No Stuffed Shirts

The world of classical music is regarded by some as being populated with stuffed shirts. Pompous. Formal. Dull. Superior.

And if there is any genre in classical music that represents the height of such a reputation, it has to be the string quartet. I was told early in my time on the board of the Valley Concert Society never to book a string quartet. “Our audience doesn’t like them.”

The Butter Quartet put the lie to that depiction last Friday evening. They were fun from the very beginning.

Their agent promised me that one or two would be available for the pre-concert talk.
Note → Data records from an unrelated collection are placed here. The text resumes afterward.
(** * gtklock-playerctl-module: the event and widget-state core of source.c

    A shallow embedding of [src/source.c].  The module is single threaded:
    every handler runs to completion on the GTK main loop, so a handler is a
    function from the module's state to a result.  The state holds the static
    variable [current_player], the heap of [struct playerctl] objects
    (addressed, because asynchronous callbacks and timeout sources keep the
    pointer they were given as [user_data]), the per-window module-data slot,
    the main loop's pending sources and a trace of the library calls whose
    order or number matters. *)

From Stdlib Require Import ZArith Ascii String.
From stdpp Require Import base option list gmap strings.

Open Scope string_scope.
Open Scope nat_scope.
Open Scope list_scope.

(** ** Toolkit objects, as far as the module sets or reads them *)

Inductive GtkAlign := GTK_ALIGN_FILL | GTK_ALIGN_START | GTK_ALIGN_END | GTK_ALIGN_CENTER.

(** Where [setup_playerctl] attaches the revealer. *)
Inductive Parent := info_box_last | info_box_first | overlay.

Record GtkRevealer := mkRevealer {
  reveal_child : bool;
  halign : GtkAlign;
  valign : GtkAlign;
  parent : Parent;
  shown : bool;            (* gtk_widget_show_all reached it *)
  in_destruction : bool    (* gtk_widget_destroy reached it and its subtree *)
}.

(** The pixbuf [gdk_pixbuf_new_from_stream_at_scale] yields is kept symbolic:
    which stream it was decoded from and the size that was requested. *)
Record GdkPixbuf := mkPixbuf { decoded_from : nat; req_width : Z; req_height : Z }.

Inductive GtkImage :=
| image_icon_name (icon : string)
| image_pixbuf (p : GdkPixbuf).

Inductive LabelContent :=
| label_str (s : string)                (* gtk_label_new(s) *)
| label_markup_bold (s : string).       (* markup "<b>%s</b>" with s escaped *)

(** Every label the module makes has xalign 0, ellipsize END and
    max-width-chars 1; only the widget name and the content differ. *)
Record GtkLabel := mkLabel { label_name : string; label_content : LabelContent }.

Record GtkButton := mkButton { button_image : option string; sensitive : bool }.

Definition addr := nat.

(** [struct playerctl].  Each pointer field is owned by the struct, so the
    object it points to is kept in place.  [album_art = None] is the field as
    [g_malloc] left it: never assigned. *)
Record playerctl := mkPlayerctl {
  revealer : GtkRevealer;
  album_art : option GtkImage;
  label_box : list GtkLabel;
  previous_button : GtkButton;
  play_pause_button : GtkButton;
  next_button : GtkButton;
  destroyed : bool
}.

Definition set_revealer (r : GtkRevealer) (w : playerctl) : playerctl :=
  mkPlayerctl r (album_art w) (label_box w) (previous_button w) (play_pause_button w)
    (next_button w) (destroyed w).
Definition set_album_art (i : option GtkImage) (w : playerctl) : playerctl :=
  mkPlayerctl (revealer w) i (label_box w) (previous_button w) (play_pause_button w)
    (next_button w) (destroyed w).
Definition set_label_box (l : list GtkLabel) (w : playerctl) : playerctl :=
  mkPlayerctl (revealer w) (album_art w) l (previous_button w) (play_pause_button w)
    (next_button w) (destroyed w).
Definition set_previous_button (b : GtkButton) (w : playerctl) : playerctl :=
  mkPlayerctl (revealer w) (album_art w) (label_box w) b (play_pause_button w)
    (next_button w) (destroyed w).
Definition set_play_pause_button (b : GtkButton) (w : playerctl) : playerctl :=
  mkPlayerctl (revealer w) (album_art w) (label_box w) (previous_button w) b
    (next_button w) (destroyed w).
Definition set_next_button (b : GtkButton) (w : playerctl) : playerctl :=
  mkPlayerctl (revealer w) (album_art w) (label_box w) (previous_button w)
    (play_pause_button w) b (destroyed w).
Definition set_destroyed (d : bool) (w : playerctl) : playerctl :=
  mkPlayerctl (revealer w) (album_art w) (label_box w) (previous_button w)
    (play_pause_button w) (next_button w) d.

Definition with_reveal_child (b : bool) (r : GtkRevealer) : GtkRevealer :=
  mkRevealer b (halign r) (valign r) (parent r) (shown r) (in_destruction r).
Definition with_shown (b : bool) (r : GtkRevealer) : GtkRevealer :=
  mkRevealer (reveal_child r) (halign r) (valign r) (parent r) b (in_destruction r).
Definition with_in_destruction (b : bool) (r : GtkRevealer) : GtkRevealer :=
  mkRevealer (reveal_child r) (halign r) (valign r) (parent r) (shown r) b.
Definition with_sensitive (b : bool) (x : GtkButton) : GtkButton :=
  mkButton (button_image x) b.
Definition with_button_image (i : string) (x : GtkButton) : GtkButton :=
  mkButton (Some i) (sensitive x).

(** ** The player, the host and the main loop *)

Inductive PlayerctlPlaybackStatus :=
| PLAYERCTL_PLAYBACK_STATUS_PLAYING
| PLAYERCTL_PLAYBACK_STATUS_PAUSED
| PLAYERCTL_PLAYBACK_STATUS_STOPPED.

(** What the module reads from a [PlayerctlPlayer]. A [gchar *] that may be
    NULL is an [option string]. *)
Record PlayerctlPlayer := mkPlayer {
  playback_status_prop : PlayerctlPlaybackStatus;
  title : option string;
  album : option string;
  artist : option string;
  art_url : option string;      (* metadata property mpris:artUrl *)
  can_go_next : bool;
  can_go_previous : bool;
  can_pause : bool
}.

Definition PlayerctlPlayerName := string.

(** [struct Window *] is an identity; its module-data slot is kept in the
    state. [struct GtkLock] as far as the module reads it. *)
Definition Window := nat.
Record GtkLock := mkGtkLock { focused_window : option Window; hidden : bool }.

(** A stream handed to a completion callback: decoding it either fails with a
    message or succeeds (the number identifies the image). *)
Inductive GInputStream :=
| stream_image (id : nat)
| stream_corrupt (msg : string).

Definition gdk_pixbuf_new_from_stream_at_scale
    (stream : GInputStream) (width height : Z) : string + GdkPixbuf :=
  match stream with
  | stream_image id => inr (mkPixbuf id width height)
  | stream_corrupt msg => inl msg
  end.

Inductive Command := cmd_play_pause | cmd_next | cmd_previous.

Inductive Signal :=
| sig_player_appeared | sig_player_vanished | sig_name_appeared
| sig_metadata | sig_playback_status.

(** Library calls recorded in program order. *)
Inductive Call :=
| g_warning (msg : string)
| g_malloc (a : addr)
| g_free (a : addr)
| gtk_widget_destroy (a : addr)            (* on the revealer of the struct at a *)
| store_destroyed (a : addr)               (* widget->destroyed = TRUE *)
| gtk_image_set_from_icon_name (a : addr)
| gtk_image_set_from_pixbuf (a : addr)
| g_file_read_async (uri : string) (user_data : addr)
| soup_session_send_async (uri : string) (user_data : addr)
| g_timeout_add_seconds (interval : nat) (user_data : addr)
| playerctl_player_command (c : Command)
| playerctl_player_manager_manage_player
| g_signal_connect (s : Signal)
| soup_session_new.

Inductive Cell :=
| Allocated (w : playerctl)
| Freed.

(** A started asynchronous read whose callback has not run yet. *)
Inductive Fetch :=
| file_read (uri : string) (user_data : addr)
| soup_send (uri : string) (user_data : addr).

Record State := mkState {
  current_player : option PlayerctlPlayer;
  heap : list Cell;                    (* g_malloc appends; no address is reused *)
  module_data : gmap Window addr;      (* ctx->module_data[self_id], absent = NULL *)
  in_flight : list Fetch;
  sources : list (nat * addr);         (* timeout sources: interval, user_data *)
  log : list Call
}.

Definition set_current_player (p : option PlayerctlPlayer) (s : State) : State :=
  mkState p (heap s) (module_data s) (in_flight s) (sources s) (log s).
Definition set_heap (h : list Cell) (s : State) : State :=
  mkState (current_player s) h (module_data s) (in_flight s) (sources s) (log s).
Definition set_module_data (m : gmap Window addr) (s : State) : State :=
  mkState (current_player s) (heap s) m (in_flight s) (sources s) (log s).
Definition set_in_flight (f : list Fetch) (s : State) : State :=
  mkState (current_player s) (heap s) (module_data s) f (sources s) (log s).
Definition set_sources (t : list (nat * addr)) (s : State) : State :=
  mkState (current_player s) (heap s) (module_data s) (in_flight s) t (log s).
Definition set_log (l : list Call) (s : State) : State :=
  mkState (current_player s) (heap s) (module_data s) (in_flight s) (sources s) l.

(** The state when the module is loaded: the statics are NULL. *)
Definition initial : State := mkState None [] ∅ [] [] [].

(** ** Handlers as state transformers that may abort *)

Inductive Abort :=
| assertion_failed (expr : string)
| undefined_behaviour (what : string).

Inductive Result (A : Type) :=
| Ok (a : A) (s : State)
| Aborted (e : Abort) (s : State).     (* the state reached when it aborted *)
Arguments Ok {A} a s.
Arguments Aborted {A} e s.

Definition M (A : Type) := State -> Result A.

Definition ret {A} (a : A) : M A := fun s => Ok a s.
Definition bind {A B} (m : M A) (k : A -> M B) : M B :=
  fun s => match m s with
           | Ok a s' => k a s'
           | Aborted e s' => Aborted e s'
           end.
Definition abort {A} (e : Abort) : M A := fun s => Aborted e s.
Definition gets {A} (f : State -> A) : M A := fun s => Ok (f s) s.
Definition modify (f : State -> State) : M unit := fun s => Ok tt (f s).

Notation "'let*' x ':=' m 'in' k" := (bind m (fun x => k))
  (at level 10, x name, m at level 100, k at level 200).
Notation "m ;;; k" := (bind m (fun _ => k))
  (at level 100, k at level 200, right associativity).

Definition tell (c : Call) : M unit := modify (fun s => set_log (log s ++ [c]) s).

Definition g_assert (b : bool) (expr : string) : M unit :=
  if b then ret tt else abort (assertion_failed expr).

(** Reading through a [struct playerctl *]. *)
Definition load (a : addr) : M playerctl :=
  fun s => match heap s !! a with
           | Some (Allocated w) => Ok w s
           | Some Freed => Aborted (undefined_behaviour "use after free") s
           | None => Aborted (undefined_behaviour "wild pointer") s
           end.

Definition store (a : addr) (w : playerctl) : M unit :=
  modify (fun s => set_heap (<[a := Allocated w]> (heap s)) s).

(** [f] applied to the struct behind the pointer. *)
Definition update (a : addr) (f : playerctl -> playerctl) : M unit :=
  let* w := load a in store a (f w).

(** [s && s[0] != '\0'] *)
Definition nonempty (s : option string) : bool :=
  match s with
  | Some (String _ _) => true
  | _ => false
  end.

(** [g_strcmp0(a, b) == 0] with [b] possibly NULL. *)
Definition g_strcmp0_eq (a : string) (b : option string) : bool :=
  match b with
  | Some b' => bool_decide (a = b')
  | None => false
  end.

Definition G_SOURCE_REMOVE : bool := false.
Definition G_SOURCE_CONTINUE : bool := true.

(** A library call that reports failure through a [GError **]: the caller sees
    the error only where it passed a location for it. *)
Definition reported (location_given : bool) (outcome : option string) : option string :=
  if location_given then outcome else None.

(** GLib's [g_uri_peek_scheme] as its documentation has it: the scheme is an
    ASCII letter followed by letters, digits, [+], [-] and [.], ended by a
    colon; it is returned in lower case, and NULL when the string has none.
    The handlers below take the function as a parameter; this one serves the
    concrete runs. *)
Definition is_alpha (c : ascii) : bool :=
  let n := nat_of_ascii c in
  ((65 <=? n) && (n <=? 90)) || ((97 <=? n) && (n <=? 122)).
Definition is_scheme_char (c : ascii) : bool :=
  let n := nat_of_ascii c in
  is_alpha c || ((48 <=? n) && (n <=? 57))
  || bool_decide (n = 43) || bool_decide (n = 45) || bool_decide (n = 46).
Definition to_lower (c : ascii) : ascii :=
  let n := nat_of_ascii c in
  if (65 <=? n) && (n <=? 90) then ascii_of_nat (n + 32) else c.

Fixpoint scheme_rest (u : string) : option string :=
  match u with
  | EmptyString => None
  | String c u' =>
      if bool_decide (nat_of_ascii c = 58) then Some EmptyString
      else if is_scheme_char c then String (to_lower c) <$> scheme_rest u'
      else None
  end.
They were all ready and eager to come.

Their answer to my first question was filled with laughter as they related how they decided on their name—a name that portrays their love of humour every time it is spoken.

The serious side of their field—their study and research—was narrated with passion and enthusiasm.

There was a bounce in their step as they came out onto the stage for their performance. (Okay, they were young, I know. But still, you could just feel their energy.)

They revelled in the humour that they found in the music of Haydn and made sure to highlight it as they sawed on their instruments. The cellist was seriously sawing at times. I worried for his instrument.

Even when they were intensely focused on a demanding passage, there was nothing grim about it. These people knew how to work hard and how to have fun—two facets of the same discipline that had claimed their lifelong commitment.

Neither could you characterize the audience as stuffed shirts. We clapped at the right times and the wrong times, and it didn’t matter. We showed our appreciation, and it fed their energy.

The musicians made a point of telling me how much they enjoyed our building and our audience. Last Friday was their best concert experience to that point in their tour of North America. I tell you this not as something extraordinary but as something that I have heard numerous times from visiting performers. You are a great audience and are rewarded with the best that the artists have to offer you.

One of my favourite moments came after most of you had left. There was a group of music students in the audience, string players. The quartet came out to the foyer and spent more than a quarter hour with them, talking to them, listening to their experiences, and laughing with them.

No stuffed shirts anywhere. Just people sharing their love for music and the joy that it brings.